(Reuters) - United Technologies Corp (UTX.N) reported a 26 percent decline in profit, reflecting large restructuring charges at the end of a year that saw the company close its largest-ever acquisition and sell several small units.
The diversified U.S. manufacturer said on Wednesday fourth-quarter earnings from continuing operations fell to $945 million from $1.28 billion a year earlier. Per-share profit from continuing operations came to $1.04, down from $1.42 a year earlier.
The results for the just-ended quarter included 25 cents per share of restructuring charges and other one-time items.

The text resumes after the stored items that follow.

(* ===== verification/TreeFuel.v ===== *)
(** * TreeFuel: how long the walk of [addRoute] runs

    The [walk] loop of [node.addRoute] ([src/unnamed/part_003]) has no
    bound in the source; [Tree.addRoute_walk] gives it one unit of fuel per
    iteration.  This file shows what the fuel means:

    - every iteration below the root uses up at least one byte of the path,
      unless it takes the slash shortcut into a child that does not start
      with a slash, and from there the loop never ends;
    - so [S (length p)] iterations decide the call: the result with that
      fuel is the result with any larger fuel, and [OutOfFuel] with that
      fuel is [OutOfFuel] with every fuel, that is, a loop that does not
      terminate;
    - a tree with a node whose only child does not start with a slash, as
      after [/a] and [/ab], makes [addRoute] loop on [/a/...];
    - registering a registered path again panics with the message of the
      source. *)

From S2P Require Import Prelude Tree TreeInv TreeInsert.

(** ** Sample trees, for the witnesses *)

(** The tree after [addRoute] of [/a] and of [/ab]: the root [/a] with the
    only child [b]. *)
Definition sample_a_ab : node nat :=
  Eval vm_compute in
    match
      (let* t := addRoute 9 zero_node (bytes "/a") (Some [1]) in
       addRoute 9 t (bytes "/ab") (Some [2]))
    with
    | Ok t => t
    | _ => zero_node
    end.

Section fuel.
Context {HandlerFunc : Type}.
Implicit Types (n c ch : node HandlerFunc) (cs : list (node HandlerFunc)).
Implicit Types (p q fp : gostring) (b : ascii) (h : list HandlerFunc).
Implicit Types (hs : HandlersChain HandlerFunc).

(** The state of the walk when it enters a node below the root with the
    rest [p] of the path: the index scan chose a child that starts with
    the next byte, the slash shortcut chose the only child. *)
Definition enters n p : Prop :=
  wf_node n /\ p ≠ [] /\ (head (path n) = head p \/ head p = Some "/"%char).

(** ** One iteration *)

Lemma walk_step_descend n p fp hs n2 j ch p' :
  wf_children n -> p ≠ [] -> walk_step n p fp hs = StepDescend n2 j ch p' ->
  enters ch p' /\ length p' + longestCommonPrefix p (path n) = length p.
Proof.
  intros Hwf Hp Hs. pose proof (walk_step_spec n p fp hs Hwf Hp) as H.
  rewrite Hs in H. destruct H as (Hpp & Hp' & Hd).
  destruct (walk_split_spec n p Hwf) as (_ & Hpath & _).
  split; [unfold enters, descends in *; tauto|].
  rewrite Hpath in Hpp. apply (f_equal length) in Hpp.
  rewrite length_app, length_take in Hpp.
  pose proof (longestCommonPrefix_le p (path n)). lia.
Qed.

(** The iteration that follows a registered path goes into the child that
    holds the route. *)
Lemma walk_child_registered n ch q h fp hs :
  wf_children n -> ch ∈ children n -> (q, h) ∈ routes ch ->
  exists n2 j, walk_child n q fp hs = StepDescend n2 j (incPriority ch) q.
Proof.
  intros Hwf Hch Hq. pose proof Hwf as [He Hcs]. rewrite Forall_forall in Hcs.
  pose proof (routes_head _ _ _ (Hcs _ Hch) Hq) as Hhd.
  destruct q as [|b q]; [by destruct (wf_node_path _ (Hcs _ Hch)); destruct (path ch)|].
  unfold walk_child. destruct (decide _) as [[_ Hone]|Hno].
  - destruct (children n) as [|c [|]] eqn:Hc; simplify_eq/=.
    apply list_elem_of_singleton in Hch as ->. by eexists _, _.
  - apply list_elem_of_lookup in Hch as [i Hi].
    rewrite (wf_edges_index n i ch b) by done.
    destruct (incrementChildPrio_wf n i ch) as (n' & j & -> & _ & _ & _ & -> & _);
      [done..|].
    by eexists _, _.
Qed.

(** ** The walk below the root *)

(** Fuel beyond the length of the rest of the path changes nothing. *)
Lemma walk_fuel f f' n p fp hs :
  enters n p -> length p <= f -> length p <= f' ->
  addRoute_walk f n p fp hs = addRoute_walk f' n p fp hs.
Proof.
  revert f' n p. induction f as [|f IH]; intros f' n p (Hwf & Hp & Hhd) Hf Hf'.
  { destruct p; simpl in *; [done|lia]. }
  destruct f' as [|f']; [destruct p; simpl in *; [done|lia]|].
  destruct (decide (head (path n) = head p)) as [Heq|Hne].
  2:{ destruct Hhd as [?|Hsl]; [done|].
      by rewrite !walk_slash_diverges by (done || by apply wf_node_path || congruence). }
  rewrite !addRoute_walk_unfold.
  destruct (walk_step n p fp hs) as [r|n2 j ch p'] eqn:Hs; [done|].
  destruct (walk_step_descend _ _ _ _ _ _ _ _ (wf_node_children _ Hwf) Hp Hs) as [He Hlen].
  assert (0 < longestCommonPrefix p (path n)).
  { destruct p as [|x p]; [done|]. by apply (longestCommonPrefix_pos _ _ x). }
  by rewrite (IH f' ch p') by (done || lia).
Qed.

(** The walk along a registered path ends in the duplicate-route panic. *)
Lemma walk_registered f n p h fp hs :
  wf_children n -> (p, h) ∈ routes n -> length p - length (path n) < f ->
  addRoute_walk f n p fp hs = Panic (PanicMsg (duplicate_msg fp)).
Proof.
  revert n p. induction f as [|f IH]; intros n p Hwf Hin Hf; [lia|].
  rewrite addRoute_walk_unfold. unfold walk_step, walk_split.
  apply elem_of_routes in Hin as [[-> Hh]|(ch & q & Hch & -> & Hq)].
  - rewrite longestCommonPrefix_diag, !decide_False by lia.
    by apply walk_finish_Some with h.
  - pose proof Hwf as [_ Hcs]. rewrite Forall_forall in Hcs.
    destruct (routes_prefix _ _ _ Hq) as [q' ->].
    pose proof (wf_node_path _ (Hcs _ Hch)) as Hne.
    assert (0 < length (path ch)) by (destruct (path ch); simpl; (done || lia)).
    rewrite longestCommonPrefix_prefix, drop_app_length.
    rewrite (decide_False (P := _ < length (path n))) by lia.
    rewrite decide_True by (rewrite !length_app; lia).
    destruct (walk_child_registered n ch _ h fp hs Hwf Hch Hq) as (n2 & j & ->).
    rewrite (IH (incPriority ch) _); [done| |by rewrite routes_incPriority|].
    + by apply wf_node_children, wf_node_incPriority, Hcs.
    + revert Hf. simpl. rewrite !length_app. lia.
Qed.

(** ** The call *)

Lemma addRoute_mono fuel fuel' n p hs r :
  addRoute fuel n p hs = r -> r <> OutOfFuel -> fuel <= fuel' ->
  addRoute fuel' n p hs = r.
Proof.
  unfold addRoute. case_decide; [done|]. apply addRoute_walk_mono.
Qed.

Lemma addRoute_fuel f f' n p hs :
  wf_root n -> p ≠ [] -> length p < f -> length p < f' ->
  addRoute f n p hs = addRoute f' n p hs.
Proof.
  intros Hwf Hp Hf Hf'. unfold addRoute. case_decide; [done|].
  destruct f as [|f]; [lia|]. destruct f' as [|f']; [lia|].
  rewrite !addRoute_walk_unfold.
  assert (wf_children (incPriority n)) as Hwfc.
  { apply wf_root_children. unfold wf_root. by rewrite wf_rootb_incPriority. }
  destruct (walk_step _ p p hs) as [r|n2 j ch p'] eqn:Hs; [done|].
  destruct (walk_step_descend _ _ _ _ _ _ _ _ Hwfc Hp Hs) as [He Hlen].
  by rewrite (walk_fuel f f') by (done || lia).
Qed.

(** Whatever [addRoute] returns, it returns within [S (length p)]
    iterations. *)
Lemma addRoute_reached fuel n p hs r :
  wf_root n -> p ≠ [] -> addRoute fuel n p hs = r -> r <> OutOfFuel ->
  addRoute (S (length p)) n p hs = r.
Proof.
  intros Hwf Hp Hr Hne. destruct (decide (length p < fuel)).
  - by rewrite (addRoute_fuel _ fuel) by (done || lia).
  - rewrite (addRoute_fuel _ (S (length p) + fuel)) by (done || lia).
    apply (addRoute_mono fuel); [done..|lia].
Qed.

(** The slash shortcut into an only child that does not start with a
    slash. *)
Lemma walk_shortcut_diverges fuel n ch p fp hs :
  path n ≠ [] -> children n = [ch] ->
  path ch ≠ [] -> head (path ch) ≠ Some "/"%char ->
  addRoute_walk fuel n (path n ++ "/"%char :: p) fp hs = OutOfFuel.
Proof.
  intros Hn Hc Hch Hhd. destruct fuel as [|fuel]; [done|].
  assert (0 < length (path n)) by (destruct (path n); simpl; (done || lia)).
  rewrite addRoute_walk_unfold. unfold walk_step, walk_split.
  rewrite longestCommonPrefix_prefix, drop_app_length.
  rewrite (decide_False (P := _ < length (path n))) by lia.
  rewrite decide_True by (rewrite length_app; simpl; lia).
  unfold walk_child. rewrite Hc. simpl.
  by rewrite walk_slash_diverges.
Qed.

Lemma addRoute_loops fuel n ch p hs :
  path n ≠ [] -> children n = [ch] ->
  path ch ≠ [] -> head (path ch) ≠ Some "/"%char ->
  addRoute fuel n (path n ++ "/"%char :: p) hs = OutOfFuel.
Proof.
  intros Hn Hc Hch Hhd. unfold addRoute.
  rewrite decide_False by (simpl; rewrite Hc; simpl; lia).
  by apply (walk_shortcut_diverges fuel (incPriority n) ch).
Qed.

(** A registered path is registered once. *)
Lemma addRoute_registered fuel n p h hs :
  wf_root n -> (p, h) ∈ routes n -> length p < fuel ->
  addRoute fuel n p hs = Panic (PanicMsg (duplicate_msg p)).
Proof.
  intros Hwf Hin Hf. unfold addRoute. destruct (decide _) as [[Hp Hc]|_].
  - apply wf_root_unfold in Hwf as [_ Hempty].
    apply length_zero_iff_nil in Hp, Hc. simpl in Hp, Hc.
    rewrite routes_unfold, Hc in Hin. simpl in Hin. rewrite app_nil_r in Hin.
    apply elem_of_own_route in Hin as [_ Hh]. by rewrite Hempty in Hh.
  - apply walk_registered with h; [|by rewrite routes_incPriority|simpl; lia].
    apply wf_root_children. unfold wf_root. by rewrite wf_rootb_incPriority.
Qed.

(** [C6] Enough fuel: whatever [addRoute] returns on a well-formed tree,
    value or panic, it returns within [S (length p)] iterations of the
    walk. *)
Theorem addRoute_enough_fuel fuel n p hs r :
  wf_root n -> p ≠ [] -> addRoute fuel n p hs = r -> r <> OutOfFuel ->
  addRoute (S (length p)) n p hs = r.
Proof. apply addRoute_reached. Qed.

(** Running out of [S (length p)] units of fuel is no artefact of the
    model: the walk then returns with no fuel at all, which is a loop of
    the source that does not terminate. *)
Theorem addRoute_out_of_fuel n p hs :
  wf_root n -> p ≠ [] -> addRoute (S (length p)) n p hs = OutOfFuel ->
  forall fuel, addRoute fuel n p hs = OutOfFuel.
Proof.
  intros Hwf Hp Hout fuel.
  destruct (addRoute fuel n p hs) as [n'|v|] eqn:Hr; [| |done].
  all: by rewrite (addRoute_reached fuel n p hs _ Hwf Hp Hr) in Hout.
Qed.

(** [C4] The loop of the slash shortcut: at a node with a segment and an
    only child that does not start with a slash, [addRoute] of a path that
    goes on with a slash after the segment never returns. *)
Theorem addRoute_diverges fuel n ch p hs :
  path n ≠ [] -> children n = [ch] ->
  path ch ≠ [] -> head (path ch) ≠ Some "/"%char ->
  addRoute fuel n (path n ++ "/"%char :: p) hs = OutOfFuel.
Proof. apply addRoute_loops. Qed.

(** [C7] Duplicate rejection: [addRoute] of a path that the well-formed
    tree registers panics with the message of the source, whatever the
    chain, given fuel for the length of the path. *)
Theorem addRoute_duplicate fuel n p h hs :
  wf_root n -> (p, h) ∈ routes n -> length p < fuel ->
  addRoute fuel n p hs = Panic (PanicMsg (duplicate_msg p)).
Proof. apply addRoute_registered. Qed.

End fuel.

(** ** Witnesses *)

Lemma addRoute_enough_fuel_witness :
  addRoute 4 sample_tree (bytes "/co") (Some [3]) = Ok sample_tree_co.
Proof.
  apply (addRoute_enough_fuel 9 sample_tree (bytes "/co") (Some [3]));
    [reflexivity|discriminate|reflexivity|discriminate].
Defined.

Lemma addRoute_out_of_fuel_witness :
  addRoute 1000 sample_a_ab (bytes "/a/c") (Some [3]) = OutOfFuel.
Proof.
  apply (addRoute_out_of_fuel sample_a_ab (bytes "/a/c") (Some [3]));
    [reflexivity|discriminate|reflexivity].
Defined.

Lemma addRoute_diverges_witness :
  addRoute 1000 sample_a_ab (bytes "/a/c") (Some [3]) = OutOfFuel.
Proof.
  apply (addRoute_diverges 1000 sample_a_ab sample_leaf (bytes "c") (Some [3])).
  - discriminate.
  - reflexivity.
  - discriminate.
  - discriminate.
Defined.

Lemma addRoute_duplicate_witness :
  addRoute 4 sample_tree (bytes "/hi") (Some [7]) =
  Panic (PanicMsg (duplicate_msg (bytes "/hi"))).
Proof.
  apply (addRoute_duplicate 4 sample_tree (bytes "/hi") [1] (Some [7]));
    [reflexivity|by apply getValue_sound|simpl; lia].
Defined.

Revenue at United Tech, the world’s largest maker of elevators and air conditioners, rose 14.4 percent to $16.44 billion from $14.38 billion a year earlier.
The company, which also makes Pratt & Whitney jet engines and Sikorsky helicopters, did not change its 2013 profit forecast for earnings of $5.85 to $6.15 per share.
Hartford, Connecticut-based United Tech last year closed its $16.5 billion takeover of aircraft components maker Goodrich Corp and sold or are selling units that make products including wind turbines, fuel cells and industrial pumps.
United Tech shares are up 12 percent over the past year, outpacing the 9 percent rise of the Dow Jones industrial average .DJI.